Extracellular signal-regulated kinase (Erk) signaling dynamics elicit distinct cellular responses in a variety of contexts. The early zebrafish embryo is an ideal model to explore the role of Erk signaling dynamics in vivo, as a gradient of activated diphosphorylated Erk (P-Erk) is induced by fibroblast growth factor (Fgf) signaling at the blastula margin. Here, we describe an improved Erk-specific biosensor, which we term modified Erk kinase translocation reporter (modErk-KTR). We demonstrate the utility of this biosensor in vitro and in developing zebrafish and Drosophila embryos.
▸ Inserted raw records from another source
Inductive ServerLog :=
  | ReceivedException
  | PollTimeout
  | OversizeDropped
  | UnexpectedReturn (kr : Z)
  | DriftDetected
  | DriftFailed (kr : Z)
  | DeallocateFailed (kr : Z)
  | ServerExiting.

Section server.
Context {W : Type} `{!Mach W}.

Definition allocate_receive_port : stm W Z Z :=
  fun w => let '(w', (kr, port)) := mach_port_allocate w in
           (w', if kr =? mk_kern_success then Ok port else Err kr).

Definition install_exception_port (port : Z) : stm W Z unit :=
  fun w => let (w', kr) := task_swap_exception_ports w mk_exc_bad_access port in
           (w', if kr =? mk_kern_success then Ok tt else Err kr).

(** [drift_check_live], with whether it found the ports changed. *)
Definition drift_check_live (our_port : Z) : stm W Z bool :=
  fun w =>
    let '(w1, (kr, ports)) := task_get_exception_ports w mk_exc_bad_access in
    if negb (kr =? mk_kern_success) then (w1, Err kr)
    else if existsb (fun e => negb (Z.land e.1 mk_exc_bad_access =? 0) && negb (e.2 =? our_port)) ports then
      (let! _ := install_exception_port our_port in st_ret true) w1
    else (w1, Ok false).

Definition recv_one (port timeout_ms : Z) : W -> W * Z :=
  fun w =>
    if timeout_ms =? 0 then mach_msg w mk_rcv_msg port mk_timeout_none
    else mach_msg w (Z.lor mk_rcv_msg mk_rcv_timeout) port timeout_ms.

(** [u32::try_from(poll_interval.as_millis()).unwrap_or(u32::MAX)]. *)
Definition timeout_millis (poll_interval : Z) : Z :=
  let ms := poll_interval / 1000000 in if ms <? 2 ^ 32 then ms else 2 ^ 32 - 1.

Definition recv_log (kr : Z) : ServerLog :=
  if kr =? mk_kern_success then ReceivedException
  else if kr =? mk_rcv_timeout then PollTimeout
  else if kr =? mk_rcv_too_large then OversizeDropped
  else UnexpectedReturn kr.

(** What the drift check logs. *)
Definition drift_log (r : result Z bool) : list ServerLog :=
  match r with
  | Ok true => [DriftDetected]
  | Ok false => []
  | Err kr => [DriftFailed kr]
  end.

(** One round of the server loop; the loop state is the time of the last drift
    check, the store the world and the log, latest first. *)
Definition live_round (poll_interval our_port : Z) (last_drift_check : Z)
  : prog (W * list ServerLog) PagerError (Z + unit) :=
  fun '(w, log) =>
    let (w, stop) := shutting_down w in
    if stop then Some ((w, log), Ok (inr tt))
    else
      let (w, kr) := recv_one our_port (timeout_millis poll_interval) w in
      let log := recv_log kr :: log in
      let (w, now) := instant_now w in
      if poll_interval <=? now - last_drift_check then
        let (w, r) := drift_check_live our_port w in
        let (w, now) := instant_now w in
        Some ((w, drift_log r ++ log), Ok (inl now))
      else Some ((w, log), Ok (inl last_drift_check)).

Definition run_live_server (budget : nat) (poll_interval : Z) : prog (W * list ServerLog) PagerError unit :=
  fun '(w, log) =>
    match allocate_receive_port w with
    | (w, Err kr) => Some ((w, log), Err (MachError (lit "mach_port_allocate") kr))
    | (w, Ok our_port) =>
        match install_exception_port our_port w with
        | (w, Err kr) => Some ((w, log), Err (MachError (lit "task_swap_exception_ports install") kr))
        | (w, Ok _) =>
            let (w, now) := instant_now w in
            match p_loop budget (live_round poll_interval our_port) now (w, log) with
            | Some ((w, log), Ok _) =>
                let (w, kr) := mach_port_deallocate w our_port in
                Some ((w, ServerExiting :: (if kr =? mk_kern_success then log else DeallocateFailed kr :: log)), Ok tt)
            | other => other
            end
        end
    end.
Lemma vsock_exchange_witness :
  exists d' w', vsock_process_queue ex_vsock ex_vsock_world VSOCK_TX_QUEUE = Some (d', w') /\
    received (w_mem w') 44 [mkDesc 320 64 2 0] = packet_wire (auto_response (pk_hdr ex_request)) /\
    used_elem ex_vrxq (w_mem w') 0 = Ok (0, 44).
Proof.
  destruct (vsock_exchange ex_vsock ex_vsock_world ex_vtxq ex_vrxq [(0, [mkDesc 256 44 0 0])]
    [(0, [mkDesc 320 64 2 0])] [ex_request] ex_vsock_ready) as (d' & w' & Hp & _ & Hr).
  - repeat constructor; by vm_compute.
  - by vm_compute.
  - repeat constructor.
  - constructor; [|constructor|constructor]. split_and!; [repeat constructor; by vm_compute| |by vm_compute|by vm_compute].
    repeat constructor.
  - by vm_compute.
  - exists d', w'. split; [exact Hp|]. exact (Hr 0%nat _ _ _ eq_refl eq_refl).
Defined.

Lemma vsock_header_roundtrip_witness :
  vsock_from_bytes (vsock_to_bytes (pk_hdr ex_request) ++ [7]) = Ok (pk_hdr ex_request).
Proof. apply (proj1 vsock_header_roundtrip). by vm_compute. Defined.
Moreover, we show that Fgf/Erk signaling is dynamic and coupled to tissue growth during both early zebrafish and Drosophila development. Erk activity is rapidly extinguished just prior to mitosis, which we refer to as mitotic erasure, inducing periods of inactivity, thus providing a source of heterogeneity in an asynchronously dividing tissue. Our modified reporter and transgenic lines represent an important resource for interrogating the role of Erk signaling dynamics in vivo. [Display omitted] •Erk-KTR displays Cdk1-dependent activity that impairs Erk-specific readout•modErk-KTR represents an improved Erk-specific biosensor in zebrafish and Drosophila•Mitosis introduces periods of Erk inactivity in zebrafish and Drosophila embryos•Mitotic erasure introduces heterogeneity to Fgf signal interpretation Wilcockson et al. describe the development of an improved Erk-specific kinase translocation reporter (modErk-KTR). Live imaging of Erk dynamics in zebrafish and Drosophila embryos shows that Erk signaling is shut down prior to mitosis (mitotic erasure), which contributes to heterogeneity in Fgf signal interpretation in zebrafish embryos.